The Isle of Wight Society

September 2017


Can the built environment be friendly for wild life?

Your house could be a standard box, with few opportunities for wildlife to colonise and make a home.  Or it could have “add ons” that make it more attractive to the creatures and plants whose habitat is being lost.  

We all look at Grand Designs and see massive living plant roofs put on some new houses.  We have an example here on the Island on the roof of the Brading Roman Villa, a roof that makes the building blend into the environment when seen from the top of Brading Down, a visual advantage.  But if you are considering an extension, have you thought about creating a living roof on a smaller scale? It needs to have insect friendly plants to be really useful to wildlife.
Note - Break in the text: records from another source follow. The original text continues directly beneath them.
(* ===== verification/ModelFilters.v ===== *)
(** * Filters of the model square

    Model of src/web/default/src/features/pricing/lib/filters.ts (the filters
    and the order of the models), of hooks/use-filters.ts (the state of the
    filters of the page and what the page lists), of the options with their
    counts in components/pricing-sidebar.tsx, and of the models that
    hooks/use-pricing-data.ts makes of the answer of the server. *)
From Stdlib Require Import QArith SpecFloat.
From S2P Require Import Prelude JsString JsNumber Regex JsValue JsFixed Currency FloatError Prices.

Open Scope N_scope.

(** A model of the list: what prices depend on, and what it is found by. *)
Record ListedModel := Listed {
  listed_price : PricedModel;
  model_name : option jsstr;
  description : option jsstr;
  tags : option jsstr;
  vendor_id : option num;
  vendor_name : option jsstr;
  supported_endpoint_types : option (list jsstr);
}.

Definition FILTER_ALL : jsstr := js "all".
Definition SORT_NAME : jsstr := js "name".
Definition SORT_PRICE_LOW : jsstr := js "price-low".
Definition SORT_PRICE_HIGH : jsstr := js "price-high".
Definition QUOTA_TYPES_ALL : jsstr := js "all".
Definition QUOTA_TYPES_TOKEN : jsstr := js "token".
Definition QUOTA_TYPES_TIERED_SECONDS : jsstr := js "tiered_seconds".
Definition QUOTA_TYPES_TIERED_REQUEST : jsstr := js "tiered_request".
Definition ENDPOINT_TYPES_ALL : jsstr := js "all".

(** [s.split(/[f]+/)] for a class [f] of code units: the text between maximal
    runs; [run] tells that the last code unit was in the class. *)
Fixpoint split_runs (f : N → bool) (run : bool) (piece s : jsstr) : list jsstr :=
  match s with
  | [] => [piece]
  | c :: s =>
      if f c then if run then split_runs f true piece s else piece :: split_runs f true [] s
      else split_runs f false (piece ++ [c]) s
  end.

(** The class of the separators of tags: a comma, a semicolon, a bar, white
    space. *)
Definition is_tag_separator (c : N) : bool := (c =? 44) || (c =? 59) || (c =? 124) || is_ws c.

Definition parseTags (tagsString : option jsstr) : list jsstr :=
  match tagsString with
  | None => []
  | Some s => if negb (truthy s) then [] else filterb truthy (map trim (split_runs is_tag_separator false [] s))
  end.

(** [Math.min(...l)]. *)
Definition math_min (l : list num) : num := fold_left nmin l nInf.

Record Filters := FiltersOf {
  search : jsstr;
  vendor : jsstr;
  group : jsstr;
  quotaType : jsstr;
  endpointType : jsstr;
  tag : jsstr;
  sortBy : jsstr;
}.

Section Filters.
Context `{CaseMap} `{NumberApi} `{LocaleOrder} (store : option StoredCurrency).
Implicit Types (models : list ListedModel) (m : ListedModel).

Definition filterBySearch models (query : jsstr) : list ListedModel :=
  if negb (truthy query) then models
  else
    let lowerQuery := to_lower query in
    let found (o : option jsstr) := match o with Some s => str_includes lowerQuery (to_lower s) | None => false end in
    filterb (λ m, found (model_name m) || found (description m) || found (tags m) || found (vendor_name m)) models.

Definition filterByVendor models (vendor : jsstr) : list ListedModel :=
  if str_eqb vendor FILTER_ALL then models
  else filterb (λ m, match vendor_name m with Some v => str_eqb v vendor | None => false end) models.

Definition filterByGroup models (group : jsstr) : list ListedModel :=
  if str_eqb group FILTER_ALL then models
  else filterb (λ m, match enable_groups (listed_price m) with Some l => includes group l | None => false end) models.

Definition filterByQuotaType models (quotaType : jsstr) : list ListedModel :=
  if str_eqb quotaType QUOTA_TYPES_ALL then models
  else if str_eqb quotaType QUOTA_TYPES_TIERED_SECONDS then
    filterb (λ m, isVideoResolutionTierModel (listed_price m)
                  && mode_is (video_billing_mode (listed_price m)) "tiered_seconds") models
  else if str_eqb quotaType QUOTA_TYPES_TIERED_REQUEST then
    filterb (λ m, isVideoResolutionTierModel (listed_price m)
                  && mode_is (video_billing_mode (listed_price m)) "tiered_request") models
  else if str_eqb quotaType QUOTA_TYPES_TOKEN then
    filterb (λ m, isTokenBasedModel (listed_price m)) models
  else
    filterb (λ m, neqb (quota_type (listed_price m)) QUOTA_TYPE_REQUEST
                  && negb (isVideoResolutionTierModel (listed_price m))) models.

Definition filterByEndpointType models (endpointType : jsstr) : list ListedModel :=
  if str_eqb endpointType ENDPOINT_TYPES_ALL then models
  else filterb (λ m, match supported_endpoint_types m with Some l => includes endpointType l | None => false end) models.

Definition filterByTag models (tag : jsstr) : list ListedModel :=
  if str_eqb tag FILTER_ALL then models
  else
    let tagLower := to_lower tag in
    filterb (λ m,
      match tags m with
      | None => false
      | Some s => if negb (truthy s) then false else includes tagLower (map to_lower (parseTags (Some s)))
      end) models.

Definition getModelPrice m : num :=
  let p := listed_price m in
  if isVideoResolutionTierModel p then
    math_min (map tp_price (getVideoResolutionTierPriceEntries store p (TierPriceOptionsOf None None None None)))
  else if isTokenBasedModel p then model_ratio p
  else num_or (from_opt nNaN (model_price p)) n0.

Definition name_of m : jsstr := from_opt [] (model_name m).

Definition sortModels models (sortBy : jsstr) : list ListedModel :=
  if str_eqb sortBy SORT_NAME then
    sort_by (λ a b, (locale_compare (name_of a) (name_of b) <=? 0)%Z) models
  else if str_eqb sortBy SORT_PRICE_LOW then
    sort_by (λ a b, negb (nltb n0 (nsub (getModelPrice a) (getModelPrice b)))) models
  else if str_eqb sortBy SORT_PRICE_HIGH then
    sort_by (λ a b, negb (nltb n0 (nsub (getModelPrice b) (getModelPrice a)))) models
  else models.

Definition filterAndSortModels models (filters : Filters) : list ListedModel :=
  let result := filterBySearch models (search filters) in
  let result := filterByVendor result (vendor filters) in
  let result := filterByGroup result (group filters) in
  let result := filterByQuotaType result (quotaType filters) in
  let result := filterByEndpointType result (endpointType filters) in
  let result := filterByTag result (tag filters) in
  sortModels result (sortBy filters).

Definition extractAllTags models : list jsstr :=
  let tagSet :=
    uniq (concat (map (λ m,
      match tags m with
      | None => []
      | Some s => if truthy s then map to_lower (parseTags (Some s)) else []
      end) models)) in
  sort_by (λ a b, (locale_compare a b <=? 0)%Z) tagSet.

End Filters.

(** ** The models of the page *)

Record PricingVendor := VendorOf { vendor_key : num; vendor_label : jsstr }.

(** [new Map(vendors.map(v => [v.id, v])).get(id)]: the last vendor with the
    id. *)
Definition vendor_of (vendors : list PricingVendor) (id : num) : option PricingVendor :=
  find_first (λ v, neqb (vendor_key v) id) (rev vendors).

Definition with_group_ratio (p : PricedModel) (r : option ratios) : PricedModel :=
  Pricing (quota_type p) (model_ratio p) (completion_ratio p) (model_price p) (cache_ratio p) (create_cache_ratio p)
    (image_ratio p) (audio_ratio p) (audio_completion_ratio p) (enable_groups p) r (billing_mode p) (billing_expr p)
    (video_billing_mode p) (price_configured p) (video_resolution_prices p).

(** One model of the answer with its vendor and the ratios of the groups. *)
Definition priced_model (vendors : list PricingVendor) (groupRatio : option ratios) (m : ListedModel) : ListedModel :=
  let vendor := id ← vendor_id m; if num_truthy id then vendor_of vendors id else None in
  Listed (with_group_ratio (listed_price m) groupRatio) (model_name m) (description m) (tags m) (vendor_id m)
    (vendor_label <$> vendor) (supported_endpoint_types m).

Definition pricing_models (data : option (list ListedModel)) (vendors : option (list PricingVendor))
    (groupRatio : option ratios) : list ListedModel :=
  match data, vendors with
  | Some models, Some vendors => map (priced_model vendors groupRatio) models
  | _, _ => []
  end.

Definition min_rate : num := parse_float (js "0.001").
Definition page_priceRate (status : option num) : num := nmax (from_opt n1 status) min_rate.
Definition page_usdExchangeRate (rate status : option num) : num :=
  nmax (from_opt (page_priceRate status) rate) min_rate.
When did you last marvel at the industrious house martins building their own nest of mud under the eaves?  Easy near the countryside for them, but if there is no mud nearby how can they build?  Today ready-made artificial nests can be bought to encourage house martins to take up residence.  To encourage swifts and bats, special bricks can be bought and incorporated into your house wall.  These have no access into your house.  They just provide the right aperture and nest conditions for these species.

An innovative firm on the Island, Artecology, are making a difference when it comes to the built environment.  Where sea walls have been built, due to global warming, we are losing the intertidal zone.  You may have noticed the Vertipools attached to sea walls at places such as Bouldnor.  These create mini rock pools on vertical surfaces.  They fill with seawater at high tide, and numerous species of sea life take up residence.  They have been very successful over the last four years, in places out-performing the inter-tidal zone.  WightLink have just taken up the idea at their new Fishbourne Terminal.  

vertipools

A suitably textured rough surface on sea walls can allow barnacles to colonise, and they in turn prolong the life of the concrete.  Various patterns in natural cement are undergoing trials.  

The same goes for your garden.  Small natural cement water containers with rough surfaces can be just the thing to reintroduce standing water into gardens.   Those produced by Artecology are child-friendly, as are the Vertipools.  Several schools are looking at increasing the biodiversity around their buildings.  

Housing estates are often designed with sterile flat grass squares of “amenity areas”.  These could be 3-dimensional instead, creating better environments for wildlife and being more stimulating for children.

Artecology have created a natural cement eel pass, an Eelevator, in West Wight.  This allows the eels to wriggle their way past obstacles and continue their journey upstream.  The patterning has to be just right for the eels, and looks good to humans too!

eelivator

With the review of the Island Plan, the Isle of Wight Council should introduce a planning Policy for Bio-Diversity, taking into consideration climate change and rising sea levels.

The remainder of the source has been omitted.